### TASK BRIEF
These entries are to be retyped in full, word for word.

(Stored data entries)
[Start of section]

Definition SetName (il : t) (r : string) : M heap unit :=
  store (orig il) (set_Name r).

Definition Version (il : t) : M heap string :=
  r <- load (orig il) ;; ret (otlpcommon.Version r).

Definition SetVersion (il : t) (r : string) : M heap unit :=
  store (orig il) (set_Version r).
End InstrumentationLibrary.

(** ** Example stores *)
Module Examples.
Import otlpcommon KV StringMap.

(** A store with one map of three pairs. *)
Definition abc_store : heap :=
  {| recs := [{| Key := "a"; Value := "1" |}; {| Key := "b"; Value := "2" |};
              {| Key := "c"; Value := "3" |}];
     slices := [[Some 0%nat; Some 1%nat; Some 2%nat]] |}.

Definition abc_map : StringMap.t := {| orig := Some 0%nat |}.

(** A store whose map holds the key ["a"] twice, as [newStringMap] wraps it
    for a slice that has the key twice. *)
Definition aa_store : heap :=
  {| recs := [{| Key := "a"; Value := "1" |}; {| Key := "a"; Value := "2" |}];
     slices := [[Some 0%nat; Some 1%nat]] |}.

Definition aa_map : StringMap.t := newStringMap (Some 0%nat).

(** A store whose map holds the key ["a"] once and the key ["b"] twice. *)
Definition abb_store : heap :=
  {| recs := [{| Key := "a"; Value := "1" |}; {| Key := "b"; Value := "2" |};
              {| Key := "b"; Value := "3" |}];
     slices := [[Some 0%nat; Some 1%nat; Some 2%nat]] |}.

[End of section]

### ANSWER AREA
Definition SetName (il : t) (r : string) : M heap unit :=
  store (orig il) (set_Name r).

Definition Version (il : t) : M heap string :=
  r <- load (orig il) ;; ret (otlpcommon.Version r).

Definition SetVersion (il : t) (r : string) : M heap unit :=
  store (orig il) (set_Version r).
End InstrumentationLibrary.

(** ** Example stores *)
Module Examples.
Import otlpcommon KV StringMap.

(** A store with one map of three pairs. *)
Definition abc_store : heap :=
  {| recs := [{| Key := "a"; Value := "1" |}; {| Key := "b"; Value := "2" |};
              {| Key := "c"; Value := "3" |}];
     slices := [[Some 0%nat; Some 1%nat; Some 2%nat]] |}.

Definition abc_map : StringMap.t := {| orig := Some 0%nat |}.

(** A store whose map holds the key ["a"] twice, as [newStringMap] wraps it
    for a slice that has the key twice. *)
Definition aa_store : heap :=
  {| recs := [{| Key := "a"; Value := "1" |}; {| Key := "a"; Value := "2" |}];
     slices := [[Some 0%nat; Some 1%nat]] |}.

Definition aa_map : StringMap.t := newStringMap (Some 0%nat).

(** A store whose map holds the key ["a"] once and the key ["b"] twice. *)
Definition abb_store : heap :=
  {| recs := [{| Key := "a"; Value := "1" |}; {| Key := "b"; Value := "2" |};
              {| Key := "b"; Value := "3" |}];
     slices := [[Some 0%nat; Some 1%nat; Some 2%nat]] |}.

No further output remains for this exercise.